EXERCISE PROMPT: Find where "unfold id. pose" occurs in the data below, and retype that line and every later line exactly.
★ ★ ★
(* ===== verification/TurtleProps.v ===== *)
(** * Properties of one turtle router

    What holds in every state that a router reaches by handling items, by its clock and by calls of the rest of the program;
    how requests and results are bounded; and what cleaning leaves. *)

From S2P Require Import Prelude RawSerial Tlv TlvSets RsExpr Turtle TurtleNet.
From Stdlib Require Import ZArith Lia SpecFloat.
From stdpp Require Import base list gmap sorting.
Open Scope Z_scope.

(** ** The loop that removes a tunnel from a list *)

Lemma delete_last {A} (l : list A) i (x y : A) : l !! i = Some x -> last l = Some y ->
  x :: take (length l - 1) (<[i := y]> l) ≡ₚ l.
Proof.
  intros Ei El. destruct (proj1 (last_Some l y) El) as [l' ->]. rewrite length_app. cbn [length].
  replace (length l' + 1 - 1)%nat with (length l') by lia. destruct (decide (i < length l')%nat) as [Hi|Hi].
  - rewrite insert_app_l, take_app_length' by (rewrite ?length_insert; done). rewrite lookup_app_l in Ei by done.
    rewrite insert_take_drop by done. rewrite <- (take_drop_middle l' i x Ei) at 3. rewrite <- app_assoc. cbn. solve_Permutation.
  - apply lookup_app_Some in Ei as [Ei|[_ Ei]]; [apply lookup_lt_Some in Ei; lia|].
    assert (i = length l') as -> by (apply lookup_lt_Some in Ei; cbn in Ei; lia). rewrite Nat.sub_diag in Ei. injection Ei as ->.
    rewrite insert_app_r_alt, take_app_length by lia. by rewrite Permutation_cons_append.
Qed.

Lemma filter_others (tid : Z) (l : list Z) : tid ∉ l -> filter (fun x => x <> tid) l = l.
Proof.
  induction l as [|x l IH]; intros Hn; [done|]. apply not_elem_of_cons in Hn as [Hx Hn]. rewrite filter_cons_True by congruence. by rewrite IH.
Qed.

(** What is left: the elements other than [tid]. *)
Lemma remove_tunnel_perm fuel tid : forall i l, (length l < fuel + i)%nat -> tid ∉ take i l ->
  remove_tunnel fuel tid i l ≡ₚ filter (fun x => x <> tid) l.
Proof.
  induction fuel as [|fuel IH]; intros i l Hf Hi.
  - cbn. rewrite filter_others; [done|]. intros Hx. apply Hi. by rewrite take_ge by lia.
  - cbn [remove_tunnel]. destruct (l !! i) as [x|] eqn:Ei.
    + destruct (Z.eqb_spec x tid) as [->|Hne].
      * destruct (last l) as [y|] eqn:El; [|apply last_None in El; subst; done]. cbn [default].
        unfold id. pose proof (delete_last l i tid y Ei El) as Hp. pose proof (lookup_lt_Some _ _ _ Ei) as Hlt.
        rewrite IH.
        -- apply (filter_Permutation (fun x => x <> tid)) in Hp. rewrite filter_cons_False in Hp by (by intros []). exact Hp.
        -- rewrite length_take, length_insert. lia.
        -- rewrite take_take. intros Hin. apply Hi. apply elem_of_take in Hin as (j & Ej & Hj).
           rewrite list_lookup_insert_ne in Ej by lia. apply elem_of_take. exists j. split; [done|lia].
      * apply IH; [lia|]. rewrite (take_S_r _ _ _ Ei). intros [Hin|Hin%list_elem_of_singleton]%elem_of_app; [done|congruence].
    + rewrite filter_others; [done|]. intros Hx. apply Hi. rewrite take_ge; [done|]. by apply lookup_ge_None.
Qed.

Lemma removed_tunnel tid l : remove_tunnel (S (length l)) tid 0 l ≡ₚ filter (fun x => x <> tid) l.
Proof. apply remove_tunnel_perm; [lia|apply not_elem_of_nil]. Qed.

(** ** The operations of a router *)

Section props.
Context {C : Type} `{RsTurtleClientService C} (pow_int : float32 -> Z -> float32) (pow : float32 -> float32 -> float32).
★ ★ ★
RESPONSE BELOW:
        unfold id. pose proof (delete_last l i tid y Ei El) as Hp. pose proof (lookup_lt_Some _ _ _ Ei) as Hlt.
        rewrite IH.
        -- apply (filter_Permutation (fun x => x <> tid)) in Hp. rewrite filter_cons_False in Hp by (by intros []). exact Hp.
        -- rewrite length_take, length_insert. lia.
        -- rewrite take_take. intros Hin. apply Hi. apply elem_of_take in Hin as (j & Ej & Hj).
           rewrite list_lookup_insert_ne in Ej by lia. apply elem_of_take. exists j. split; [done|lia].
      * apply IH; [lia|]. rewrite (take_S_r _ _ _ Ei). intros [Hin|Hin%list_elem_of_singleton]%elem_of_app; [done|congruence].
    + rewrite filter_others; [done|]. intros Hx. apply Hi. rewrite take_ge; [done|]. by apply lookup_ge_None.
Qed.

Lemma removed_tunnel tid l : remove_tunnel (S (length l)) tid 0 l ≡ₚ filter (fun x => x <> tid) l.
Proof. apply remove_tunnel_perm; [lia|apply not_elem_of_nil]. Qed.

(** ** The operations of a router *)

Section props.
Context {C : Type} `{RsTurtleClientService C} (pow_int : float32 -> Z -> float32) (pow : float32 -> float32 -> float32).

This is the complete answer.